On ne m'a jamais donné de nom. Lorsque, par miracle, l'un d'entre eux s'adressait à moi, il me disait : « eh ! Toi ! », et j'accourais, si heureuse d'appartenir encore au monde des vivants car, c'est vrai, il m'est arrivé de douter de ma réalité. Et si, finalement, je n'étais qu'un fantasme, né de l'imagination débordante de la Mère. Si elle m'avait inventée, un jour de grand ennui, me créant éthérée et légère, silencieuse et obéissante contrairement aux autres qui crient, hurlent et pleurent, qui courent, jouent et chantent, qui vivent fort, se cognant les uns aux autres et envahissant son espace, emplissant la maison bruit et de fureur, de musique et de danses, de rires et de fête, de colère aussi et de rancœur souvent. J'aurais été alors le rêve de l'enfant parfaite, douce et discrète, elle aurait pu me cajoler de temps en temps, puis me ranger, pour que je ne l'importune plus, dans son tiroir aux secrets où elle garde les lettres mielleuses de ses amoureux du temps jadis, du temps où elle était belle, jeune, libre et pleine d'ambition. Le Père ignore l'existence de cette cache. Il croit que la Mère lui appartient pleinement, qu'elle n'a jamais appartenu qu'à lui… Mais moi je sais qu'il se trompe. Elle ferme les yeux quand il se frotte à elle, et elle imagine qu'elle se donne à un autre. C'est comme ça qu'elle le supporte encore.

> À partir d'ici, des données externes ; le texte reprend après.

(* ===== verification/Frames.v ===== *)
(** * Frames, version negotiation and the read loop of a connection
    ([kairnet/codec], [kairnet/negotiate], [Connection.StartReader])

    Both frame formats with their decoders over a byte stream, the HELLO
    negotiation on the server and on the client, and the loop that reads a
    connection: frames of the first protocol until a HELLO probe switches the
    connection to the second. *)
From S2P Require Import Prelude Bytes.

Module Frames.

(** ** Reading from a connection

    A peer's stream is the bytes still to come and how it ends after them.  The
    sizes of the buffers the code allocates for its reads are logged: the size
    of a buffer is what a hostile header can influence. *)
Inductive ending := AtEOF | AtTimeout | AtFailure.
Record reader := MkReader { unread : bytes; ends : ending; allocs : list Z }.
Inductive read_err := EOF | ErrUnexpectedEOF | ErrTimeout | ErrRead.

#[export] Instance ending_eq_dec : EqDecision ending.
Proof. solve_decision. Defined.

(** [io.ReadFull] into a buffer of [n] bytes: the bytes, or how many were read
    before the error. *)
Inductive read_result := Full (b : bytes) | Short (n : Z) (e : read_err).
Definition short_err (e : ending) (n : Z) : read_err :=
  match e with AtEOF => if n =? 0 then EOF else ErrUnexpectedEOF | AtTimeout => ErrTimeout | AtFailure => ErrRead end.
Definition ReadFull (n : Z) (r : reader) : read_result * reader :=
  let r' rest := MkReader rest r.(ends) (r.(allocs) ++ [n]) in
  if n <=? len r.(unread) then (Full (firstn (Z.to_nat n) r.(unread)), r' (skipn (Z.to_nat n) r.(unread)))
  else (Short (len r.(unread)) (short_err r.(ends) (len r.(unread))), r' []).

(** ** First protocol: [codec.DataPack] *)
Record Message := MkMessage { ID : bytes; IDLen : Z; DataLen : Z; Data : bytes }.
Definition NewMessage (id data : bytes) : Message := MkMessage id 0 (u32 (len data)) data.

Definition HeadLen : Z := 6.

(** [None] is the error: the message identifier does not fit 16 bits. *)
Definition Pack (msg : Message) : option bytes :=
  if 65535 <? len msg.(ID) then None
  else Some (put_le 4 msg.(DataLen) ++ put_le 2 (u16 (len msg.(ID))) ++ msg.(ID) ++ msg.(Data)).

Definition UnPack (data : bytes) : go (option Message) :=
  if len data <? HeadLen then Ret None
  else
    dl ← slice data 0 4;
    il ← slice data 4 6;
    Ret (Some (MkMessage [] (get_le il) (get_le dl) [])).

Definition hardMaxPackageSize : Z := Z.shiftl 256 20.
Definition EffectiveMaxSize (configured : Z) : Z := if configured =? 0 then hardMaxPackageSize else configured.

Inductive unpack_err := HeaderTooShort | ErrNotV2Magic | ErrUnsupportedV2Version.
Inductive decode_err :=
  | ReadHeader (e : read_err) | UnpackHeader (e : unpack_err) | ErrFrameTooLarge | ReadMsgID (e : read_err) | ReadBody (e : read_err).

Definition Decode (maxSize : Z) (r : reader) : go (result decode_err Message * reader) :=
  let effMax := EffectiveMaxSize maxSize in
  let (headData, r) := ReadFull HeadLen r in
  match headData with
  | Short _ e => Ret (Err (ReadHeader e), r)
  | Full headData =>
      msg ← UnPack headData;
      match msg with
      | None => Ret (Err (UnpackHeader HeaderTooShort), r)
      | Some msg =>
          if effMax <? msg.(DataLen) then Ret (Err ErrFrameTooLarge, r)
          else
            let (idBuf, r) := if 0 <? msg.(IDLen) then ReadFull msg.(IDLen) r else (Full [], r) in
            match idBuf with
            | Short _ e => Ret (Err (ReadMsgID e), r)
            | Full idBuf =>
                let (data, r) := if 0 <? msg.(DataLen) then ReadFull msg.(DataLen) r else (Full [], r) in
                match data with
                | Short _ e => Ret (Err (ReadBody e), r)
                | Full data => Ret (Ok (MkMessage idBuf msg.(IDLen) msg.(DataLen) data), r)
                end
            end
      end
  end.

(** ** Second protocol: [codec.DataPackV2] *)
Definition MagicV2 : Z := 0xBA.
Definition VersionV2 : Z := 0x02.
Definition HeaderV2Len : Z := 14.
Definition TypeUnspecified : Z := 0.
Definition OpcodeOK : Z := 0x80.

Definition EncodeMagicVer (magic version : Z) : Z := Z.lor (u16 (Z.shiftl magic 8)) version.
Definition DecodeMagicVer (v : Z) : Z * Z := (u8 (Z.shiftr v 8), u8 v).

Inductive SniffResult := SniffV1 | SniffV2 | SniffUnsupportedVersion.
Definition SniffVersion (first2Bytes : bytes) : go SniffResult :=
  b ← slice first2Bytes 0 2;
  let (magic, version) := DecodeMagicVer (get_le b) in
  Ret (if negb (magic =? MagicV2) then SniffV1 else if negb (version =? VersionV2) then SniffUnsupportedVersion else SniffV2).

Record HeaderV2 := MkHeader { Flags : Z; Opcode : Z; Type_ : Z; CorrID : Z; HDataLen : Z }.
Record MessageV2 := MkMessageV2 { Header : HeaderV2; Payload : bytes }.
Definition NewMessageV2 (h : HeaderV2) (payload : bytes) : MessageV2 :=
  MkMessageV2 (MkHeader h.(Flags) h.(Opcode) h.(Type_) h.(CorrID) (u32 (len payload))) payload.

(** The announced length is the payload's own; [Pack] never fails. *)
Definition PackV2 (msg : MessageV2) : bytes :=
  put_le 2 (EncodeMagicVer MagicV2 VersionV2) ++ put_le 1 msg.(Header).(Flags) ++ put_le 1 msg.(Header).(Opcode) ++
  put_le 2 msg.(Header).(Type_) ++ put_le 4 msg.(Header).(CorrID) ++ put_le 4 (u32 (len msg.(Payload))) ++ msg.(Payload).

Definition UnPackV2 (head : bytes) : go (result unpack_err HeaderV2) :=
  if len head <? HeaderV2Len then Ret (Err HeaderTooShort)
  else
    mv ← slice head 0 2;
    let (magic, version) := DecodeMagicVer (get_le mv) in
    if negb (magic =? MagicV2) then Ret (Err ErrNotV2Magic)
    else if negb (version =? VersionV2) then Ret (Err ErrUnsupportedV2Version)
    else
      flags ← index head 2;
      opcode ← index head 3;
      ty ← slice head 4 6;
      corr ← slice head 6 10;
      dl ← slice head 10 14;
      Ret (Ok (MkHeader #flags #opcode (get_le ty) (get_le corr) (get_le dl))).

Definition DecodeV2 (maxSize : Z) (r : reader) : go (result decode_err MessageV2 * reader) :=
  let effMax := EffectiveMaxSize maxSize in
  let (headBuf, r) := ReadFull HeaderV2Len r in
  match headBuf with
  | Short _ e => Ret (Err (ReadHeader e), r)
  | Full headBuf =>
      h ← UnPackV2 headBuf;
      match h with
      | Err e => Ret (Err (UnpackHeader e), r)
      | Ok h =>
          if effMax <? h.(HDataLen) then Ret (Err ErrFrameTooLarge, r)
          else
            let (payload, r) := if 0 <? h.(HDataLen) then ReadFull h.(HDataLen) r else (Full [], r) in
            match payload with
            | Short _ e => Ret (Err (ReadBody e), r)
            | Full payload => Ret (Ok (MkMessageV2 h payload), r)
            end
      end
  end.

(** ** Negotiation ([kairnet/negotiate]) *)
Inductive Version := VersionUnknown | VersionIsV1 | VersionIsV2.
Inductive AckTier := AckEvery | AckWindow | AckNone.

#[export] Instance AckTier_eq_dec : EqDecision AckTier.
Proof. solve_decision. Defined.

Definition tier_byte (t : AckTier) : Z := match t with AckEvery => 0 | AckWindow => 1 | AckNone => 2 end.
(** [isValidAckTier] with the conversion [AckTier(v)]. *)
Definition isValidAckTier (v : Z) : option AckTier :=
  if v =? tier_byte AckEvery then Some AckEvery
  else if v =? tier_byte AckWindow then Some AckWindow
  else if v =? tier_byte AckNone then Some AckNone else None.

Definition MsgHello : bytes := str "HELLO".

Definition encodeHelloProbe (want : AckTier) : option bytes :=
  Pack (NewMessage MsgHello (put_le 1 VersionV2 ++ put_le 1 (tier_byte want))).

Definition BuildHelloResponseV2WithAck (ack : AckTier) : bytes :=
  PackV2 (NewMessageV2 (MkHeader 0 OpcodeOK TypeUnspecified 0 0) (put_le 1 VersionV2 ++ put_le 1 (tier_byte ack))).

(** The response frame and the tier, when the message is a probe. *)
Definition ServerHandleProbe (msg : Message) : go (option (bytes * AckTier)) :=
  if negb (beqb msg.(ID) MsgHello) then Ret None
  else
    let payload := msg.(Data) in
    requested ← (if 2 <=? len payload then b ← index payload 1; Ret (default AckEvery (isValidAckTier #b)) else Ret AckEvery);
    Ret (Some (BuildHelloResponseV2WithAck requested, requested)).

Inductive negotiate_err :=
  | ErrProbe | ErrFirstBytes (e : read_err) | ErrRestOfHeader (e : read_err) | ErrBadHeader (e : unpack_err)
  | ErrPayload (e : read_err) | ErrProtocol.

Definition finishReadV2Response (magicVer : bytes) (r : reader) : go (result negotiate_err (Version * AckTier) * reader) :=
  let (rest, r) := ReadFull (HeaderV2Len - 2) r in
  match rest with
  | Short _ e => Ret (Err (ErrRestOfHeader e), r)
  | Full rest =>
      h ← UnPackV2 (magicVer ++ rest);
      match h with
      | Err e => Ret (Err (ErrBadHeader e), r)
      | Ok h =>
          if negb (h.(Opcode) =? OpcodeOK) then Ret (Err ErrProtocol, r)
          else
            let (payload, r) := if 0 <? h.(HDataLen) then ReadFull h.(HDataLen) r else (Full [], r) in
            match payload with
            | Short _ e => Ret (Err (ErrPayload e), r)
            | Full payload =>
                if len payload <? 2 then Ret (Err ErrProtocol, r)
                else
                  serverVersion ← index payload 0;
                  if negb (#serverVersion =? VersionV2) then Ret (Err ErrProtocol, r)
                  else
                    b ← index payload 1;
                    match isValidAckTier #b with
                    | None => Ret (Err ErrProtocol, r)
                    | Some ack => Ret (Ok (VersionIsV2, ack), r)
                    end
            end
      end
  end.

(** What the client concludes from the server's stream after writing the probe. *)
Definition ClientNegotiateWithAck (r : reader) : go (result negotiate_err (Version * AckTier) * reader) :=
  let (magicVer, r) := ReadFull 2 r in
  match magicVer with
  | Short n e =>
      Ret (if (n =? 0) && (match e with ErrTimeout => true | _ => false end) then Ok (VersionIsV1, AckEvery) else Err (ErrFirstBytes e), r)
  | Full magicVer =>
      s ← SniffVersion magicVer;
      match s with
      | SniffV2 => finishReadV2Response magicVer r
      | SniffUnsupportedVersion | SniffV1 => Ret (Err ErrProtocol, r)
      end
  end.

(** ** The read loop ([Connection.StartReader])

    What the loop does with the stream, in order: frames handed to [OnFrame] and
    [OnFrameV2], and probes answered (the response is queued and the tier is
    stored as a property of the connection). *)
Inductive action :=
  | OnFrame (msg : Message) | OnFrameV2 (msg : MessageV2) | Negotiated (respond : bytes) (ack : AckTier).

Inductive Event := EventEOF | EventReadTimeout | EventReadError.

(** Whether the wrapped error is [io.EOF] or a timeout ([errors.Is], [errors.As]). *)
Definition wrapped (e : decode_err) : option read_err :=
  match e with ReadHeader e | ReadMsgID e | ReadBody e => Some e | UnpackHeader _ | ErrFrameTooLarge => None end.
Definition handleDecodeError (e : decode_err) : Event :=
  match e with
  | ErrFrameTooLarge => EventReadError
  | e => match wrapped e with Some EOF => EventEOF | Some ErrTimeout => EventReadTimeout | _ => EventReadError end
  end.

(** How the loop stands: still reading, left because the stream ended or broke,
    left because the response could not be queued, left because the connection
    drains. *)
Inductive loop_end := Reading | ReadEnded (e : Event) | SendFailed | Drained.

(** The environment of one iteration: whether a response can be queued (it
    cannot once the connection is closed), and whether the connection drains
    when the iteration ends. *)
Record turn := MkTurn { sendable : bool; draining : bool }.

(** One iteration: the action, then either why the loop is left or the protocol
    and the stream of the next iteration. *)
Definition iteration (maxPackageSize : Z) (t : turn) (usingV2 : bool) (r : reader)
    : go (list action * (loop_end + bool * reader)) :=
  let next a (v2 : bool) r := (a, if t.(draining) then inl Drained else inr (v2, r)) in
  if usingV2 then
    d ← DecodeV2 maxPackageSize r;
    match d with
    | (Err e, _) => Ret ([], inl (ReadEnded (handleDecodeError e)))
    | (Ok msg, r) => Ret (next [OnFrameV2 msg] true r)
    end
  else
    d ← Decode maxPackageSize r;
    match d with
    | (Err e, _) => Ret ([], inl (ReadEnded (handleDecodeError e)))
    | (Ok msg, r) =>
        n ← ServerHandleProbe msg;
        match n with
        | None => Ret (next [OnFrame msg] false r)
        | Some (respond, ack) =>
            if t.(sendable) then Ret (next [Negotiated respond ack] true r) else Ret ([], inl SendFailed)
        end
    end.

Fixpoint StartReader (maxPackageSize : Z) (env : list turn) (usingV2 : bool) (r : reader) : go (list action * loop_end) :=
  match env with
  | [] => Ret ([], Reading)
  | t :: env =>
      i ← iteration maxPackageSize t usingV2 r;
      match i with
      | (acts, inl e) => Ret (acts, e)
      | (acts, inr (v2, r)) => rest ← StartReader maxPackageSize env v2 r; Ret (acts ++ rest.1, rest.2)
      end
  end.
End Frames.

Le Père ne me connaît pas. Il n'a jamais vraiment vu mon visage. Si nous nous croisions dans la rue, il ne saurait pas qui je suis. D'ailleurs, je ne suis pas certaine qu'il ne m'ait jamais regardée, qu'il n'ait jamais su que je flottais des fois à quelques centimètres de lui, attentive et avide du moindre geste, du moindre mot qu'il aurait pu m'adresser. Cela ne l'a pourtant jamais étonné de jeter son manteau et son chapeau en rentrant et de les retrouver soigneusement accrochés à la patère, là où il n'aurait qu'à tendre le bras pour les prendre avant de sortir de nouveau.

Je suis l'ombre grise qui vous suit et vous appelle, qui vous observe, et qui tente de vous atteindre, de pénétrer dans votre champ de vision, dans votre champ d'affection, dans la douceur de vos cœur. Ou plutôt je l'étais.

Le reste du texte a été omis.